Entre rêves et réalité


Allah Exalté nous rapporte la parole de Youssouf, alors qu’il était un jeune enfant, à son père, Yaqoub : Quand Joseph dit à son père : Ô mon père, j’ai vu [en songe], onze étoiles, et aussi le soleil et la lune ; je les ai vus prosternés devant moi [12;4] ; et sa parole, quelques décennies plus tard, après qu’il ait traversé de nombreuses épreuves et qu’il soit devenu un ministre respecté, lorsqu’il éleva ses parents sur le trône, et [que] tous tombèrent devant lui, prosternés. Il dit [alors] : Ô mon père, voilà l’interprétation de mon rêve de jadis. Dieu l’a bel et bien réalisé… [12;100]. Ces versets prouvent que les visions des prophètes sont de la révélation, comme dans Sa Parole, au sujet d’Ibrahim qui dit à son fils : Ô mon fils, je me suis vu en songe en train de t’immoler, vois-donc ce que tu en penses. [Son fils] répondit : Ô mon père, fais ce qui t’es commandé : tu me trouveras, s’il plaît à Dieu, du nombre des endurants [37;102].

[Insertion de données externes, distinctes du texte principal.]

Lemma retry_appends_to_sink_witness :
  let w := Toy.world (Toy.mkRepo (Some "c1"%string) [] 7) in
  let a1 := sendDownstream "gd" "c1" "" callerStream w in
  let f := fetchUpstream "gd" "u" "main" a1.2 in
  let a2 := sendDownstream "gd" "c1" "" callerStream f.2 in
  a1.1 = Some (exec_ExitError 128)
  /\ FetchLatest_send "gd" "u" "main" "c1" "" false callerStream w
     = (nil_error, a2.2)
  /\ exists residue second,
       content callerStream a1.2 = content callerStream w ++ residue
       /\ content callerStream a2.2
          = content callerStream w ++ residue ++ second
       /\ residue = trailer
       /\ exists front, second = front ++ trailer.
Proof.
intros w a1 f a2.
assert (H0 : sink_mode callerStream w = Open) by reflexivity.
assert (H1 : sendDownstream "gd" "c1" "" callerStream w
             = (Some (exec_ExitError 128), a1.2))
  by (vm_compute; reflexivity).
assert (H2 : fetchUpstream "gd" "u" "main" a1.2 = (nil_error, f.2))
  by (vm_compute; reflexivity).
assert (H3 : sendDownstream "gd" "c1" "" callerStream f.2
             = (nil_error, a2.2))
  by (vm_compute; reflexivity).
destruct (retry_appends_to_sink "gd" "u" "main" "c1" "" callerStream w
            (exec_ExitError 128) a1.2 f.2 nil_error a2.2 H0 H1 H2 H3)
  as (Hrun & residue & second & C1 & C2 & C3 & Hres & Hok & _).
split; [vm_compute; reflexivity|].
split; [exact Hrun|].
exists residue, second. split; [exact C1|]. split; [exact C3|].
split.
- rewrite Hres; [vm_compute; reflexivity|vm_compute; reflexivity|].
  vm_compute. exact I.
- apply Hok. reflexivity.
Defined.

Lemma workspace_ensuring_witness :
  let w := Toy.world (Toy.mkRepo (Some "c1"%string) [] 7) in
  let gd := Path.Join ["/cache"%string; cacheKey "u"] in
  let run := preflightAndInit "u" "main" "tar" "/cache" w in
  valid "u" "main" "tar" = true
  /\ run.1 = (gd, nil_error)
  /\ match os_Stat gd w with
     | (None, w0) => run = ((gd, nil_error), w0) /\ w0 = emit (EvStat gd) w
     | (Some e, w0) =>
         if os_IsNotExist e then
           match os_MkdirAll gd 493 w0 with
           | (Some e', w1) => run = ((""%string, Some e'), w1)
           | (None, w1) =>
               (forall d, In d (Path.ancestors gd ++ [gd]) ->
                          fs w1 !! d = Some Dir)
               /\ run = (match run_err (outcome (init_argv gd) w1) with
                         | Some e' => (""%string, Some e')
                         | None => (gd, nil_error)
                         end, launched (init_argv gd) w1)
               /\ trace run.2
                  = [EvExec (init_argv gd); EvMkdirAll gd 493; EvStat gd]
                    ++ trace w
               /\ fs run.2 = fs w1
           end
         else run = ((""%string, Some e), w0) /\ w0 = emit (EvStat gd) w
     end.
Proof.
intros w gd run.
split; [reflexivity|]. split; [vm_compute; reflexivity|].
exact (workspace_ensuring "u" "main" "tar" "/cache" w eq_refl).
Defined.

Lemma workspace_depends_on_repo_only_witness :
  let w1 := Toy.world (Toy.mkRepo (Some "c1"%string) [] 7) in
  let gd := Path.Join ["/cache"%string; cacheKey "u"] in
  let run1 := preflightAndInit "u" "main" "tar" "/cache" w1 in
  let run2 := preflightAndInit "u" "dev" "tgz" "/cache" run1.2 in
  run1.1 = (gd, nil_error)
  /\ run2.1 = (gd, nil_error)
  /\ gd = Path.Join ["/cache"%string; cacheKey "u"]
  /\ preflightAndInit "u" "main" "tar" "/cache"
     = preflightAndInit "u" "dev" "tgz" "/cache".
Proof.
intros w1 gd run1 run2.
assert (H1 : preflightAndInit "u" "main" "tar" "/cache" w1
             = ((gd, nil_error), run1.2)) by (vm_compute; reflexivity).
assert (H2 : preflightAndInit "u" "dev" "tgz" "/cache" run1.2
             = ((gd, nil_error), run2.2)) by (vm_compute; reflexivity).
destruct (workspace_depends_on_repo_only "u" "/cache" "main" "tar" "dev" "tgz"
            w1 run1.2 gd gd run1.2 run2.2 H1 H2) as (_ & Hgd & Hsame).
split; [vm_compute; reflexivity|]. split; [vm_compute; reflexivity|].
split; [exact Hgd|exact Hsame].
Defined.
(** C1 (as amended).  For a candidate root that passes the three
    existence checks and whose version query runs to its end, validation
    reads the version banner from the standard error of the query only.
    The major version is the integer before the first dot of the first
    quoted dotted-version token of standard error, as [parseInt] reads it:
    that integer itself below 2^53 and the double nearest to it above; and
    validation succeeds exactly when the integer lies within 17 to 99.
    Whatever standard output holds, a standard error without such a token
    gives the result that the version could not be determined. *)
Theorem version_banner_on_stderr (root : string) (h : Host) (stdout stderr : string) :
  root ∈ fs h -> java_exe root ∈ fs h -> javac_exe root ∈ fs h ->
  exec_answer h (version_command (java_exe root)) = ExecDone stdout stderr ->
  (forall before digits after,
      stderr = before +:+ String Js.dquote (digits +:+ String "." after) ->
      Js.match_version before = None ->
      digits <> "" -> Js.all_digits digits = true ->
      Js.parseInt digits = Js.to_double (Js.decimal_value 0 digits) /\
      ((Js.decimal_value 0 digits < 2 ^ 53)%N ->
       Js.parseInt digits = Js.Finite (Js.decimal_value 0 digits)) /\
      result_of (validateJavaPath root) h =
      Return (if (17 <=? Js.decimal_value 0 digits)%N
                 && (Js.decimal_value 0 digits <=? 99)%N
              then Valid (java_exe root)
              else Invalid ("Version "
                            +:+ Js.number_to_string (Js.parseInt digits)
                            +:+ " is outside supported range (17-99)."))) /\
  (Js.match_version stderr = None ->
   result_of (validateJavaPath root) h
   = Return (Invalid "Could not determine Java version.")).
Proof.
  intros Hroot Hjava Hjavac Hexec.
  pose proof (validateJavaPath_queried root h stdout stderr
                Hroot Hjava Hjavac Hexec) as Hresult.
  split.
  - intros before digits after -> Hbefore Hne Hds.
    split; [by apply JsFacts.parseInt_digits|].
    split.
    { intros Hsmall. rewrite (JsFacts.parseInt_digits digits Hne Hds).
      by apply JsFacts.to_double_small. }
    by rewrite (JsFacts.match_version_first before digits after Hbefore Hne Hds)
      in Hresult.
  - intros Hnone. by rewrite Hnone in Hresult.
Qed.

(** C3.  For a candidate root whose interpreter reports a parseable major
    version, that is, a root on which validation reaches the version query
    (the root and both executables exist) and finds the version token in
    what the query printed, the detected version is the number that
    [parseInt] makes of the digits of the token: the double nearest to
    their value, which is that value below 2^53, and never [NaN].  When
    the detected version [v] is within 17 to 99 inclusive validation
    returns valid with the path of the interpreter executable; when it is
    below 17 or above 99 it returns invalid with a reason that cites [v],
    as JavaScript prints the number, and the supported range.  A run of
    digits too long for a double is detected as [Infinity] and is
    invalid with a reason of the same form. *)
Theorem version_range_decides (root : string) (h : Host)
    (stdout stderr digits : string) :
  root ∈ fs h -> java_exe root ∈ fs h -> javac_exe root ∈ fs h ->
  exec_answer h (version_command (java_exe root)) = ExecDone stdout stderr ->
  Js.match_version stderr = Some digits ->
  MIN_JAVA_VERSION = 17%N /\ MAX_JAVA_VERSION = 99%N /\
  Js.parseInt digits = Js.to_double (Js.decimal_value 0 digits) /\
  Js.parseInt digits <> Js.NaN /\
  (forall v, Js.parseInt digits = Js.Finite v ->
     ((MIN_JAVA_VERSION <= v <= MAX_JAVA_VERSION)%N ->
      result_of (validateJavaPath root) h = Return (Valid (java_exe root))) /\
     ((v < MIN_JAVA_VERSION \/ MAX_JAVA_VERSION < v)%N ->
      result_of (validateJavaPath root) h =
      Return (Invalid ("Version " +:+ Js.number_to_string (Js.Finite v)
                       +:+ " is outside supported range (17-99)."))) /\
     ((v < 2 ^ 53)%N ->
      v = Js.decimal_value 0 digits /\
      Js.number_to_string (Js.Finite v) = Js.decimal v)) /\
  (Js.parseInt digits = Js.Infinity ->
   result_of (validateJavaPath root) h =
   Return (Invalid "Version Infinity is outside supported range (17-99).")).
Proof.
  intros Hroot Hjava Hjavac Hexec Hmatch.
  pose proof (validateJavaPath_queried root h stdout stderr
                Hroot Hjava Hjavac Hexec) as Hresult.
  rewrite Hmatch in Hresult. cbv zeta in Hresult.
  destruct (JsFacts.match_version_digits _ _ Hmatch) as [Hne Hds].
  pose proof (JsFacts.parseInt_digits digits Hne Hds) as Hparse.
  pose proof (JsFacts.number_ge_to_double (Js.decimal_value 0 digits) 17 eq_refl) as Hge.
  pose proof (JsFacts.number_le_to_double (Js.decimal_value 0 digits) 99 eq_refl) as Hle.
  rewrite <- Hparse in Hge, Hle.
  change MIN_JAVA_VERSION with 17%N in *. change MAX_JAVA_VERSION with 99%N in *.
  rewrite <- Hge, <- Hle in Hresult.
  split; [reflexivity|]. split; [reflexivity|]. split; [exact Hparse|].
  split; [by apply JsFacts.parseInt_not_NaN|]. split.
  - intros v Hv. rewrite Hv in Hresult. simpl in Hresult. split; [|split].
    + intros [Hmin Hmax]. rewrite Hresult.
      apply N.leb_le in Hmin, Hmax. by rewrite Hmin, Hmax.
    + intros Hout. rewrite Hresult.
      destruct Hout as [Hlow|Hhigh].
      * apply N.leb_gt in Hlow. by rewrite Hlow.
      * apply N.leb_gt in Hhigh. by rewrite Hhigh, andb_false_r.
    + intros Hsmall. split; [|by apply JsFacts.number_to_string_small].
      rewrite Hparse in Hv.
      destruct (N.lt_ge_cases (Js.decimal_value 0 digits) (2 ^ 53)) as [Hdv|Hdv].
      * rewrite (JsFacts.to_double_small _ Hdv) in Hv. by injection Hv.
      * destruct (JsFacts.to_double_large _ Hdv) as [Hinf|(d & Hd & Hbig)];
          rewrite Hv in *; [discriminate|]. injection Hd as ->. lia.
  - intros Hinf. rewrite Hinf in Hresult. exact Hresult.
Qed.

L’intuition du croyant. Ceci étant, la vision [rou’ya] et l’inspiration [ilhame] ne sont pas le propre des seuls prophètes. Ainsi, Anas Ibn Malik rapporte avoir entendu le Messager d’Allah (paix et salut sur lui) dire : La prophétie s’achève, aussi n’y aura-t-il plus ni prophète ni messager après moi […] si ce n’est les porteurs de bonnes nouvelles. On lui demanda : Et qui sont-ils ô Envoyé de Dieu ? Il répondit (paix et salut sur lui) : la vision du musulman qui représente une fraction de la prophétie [Al Tirmidhi, Sahih]. C’est à cela que fait allusion la parole du Très Haut : Ils auront une bonne nouvelle dans cette vie [10;64] il s’agit de la vision vertueuse que voit le musulman ou que l’on voit pour lui [Al Tirmidhi, Sahih]. En effet, lorsque le croyant a une foi sincère et correcte, que son intention est bonne, que ses œuvres sont conformes à la Sounnah du Prophète (paix et salut sur lui) et que son effort est constant, il reçoit une lumière [spirituelle] de la part d’Allah, lumière qui éclaire son cœur et son esprit. Allah dit : Ô vous qui avez cru ! Craignez Allah et croyez en Son messager afin qu’Il vous accorde deux parts de Sa miséricorde, et qu’Il vous assigne une lumière à l’aide de laquelle vous marcherez… [28;57] Ô vous qui avez cru ! Si vous faîtes preuve de piété envers Allah, Il vous accordera la faculté de discerner… [8;29] et quant à ceux qui s’efforcent pour Notre cause, Nous les guiderons certes sur Nos sentiers, Allah est en vérité avec les bienfaisants [29;69]. ‘Omar Ibn al Khattab était l’une des personnes les plus inspirées dans la communauté. Le Prophète (paix et salut sur lui) dit d’ailleurs de lui : il y avait parmi vos prédécesseurs des illuminés, s’il y en avait un dans ma communauté, ce serait certainement ‘Omar [Al Boukhari & Mouslim]. En effet, ‘Omar devança, si l’on peut dire, à quelques reprises la révélation, en ce qui concerne la prohibition des boissons alcoolisées ou la prescription du hijab par exemple, en évoquant ces sujets peu de temps avant que Dieu ne statue dessus.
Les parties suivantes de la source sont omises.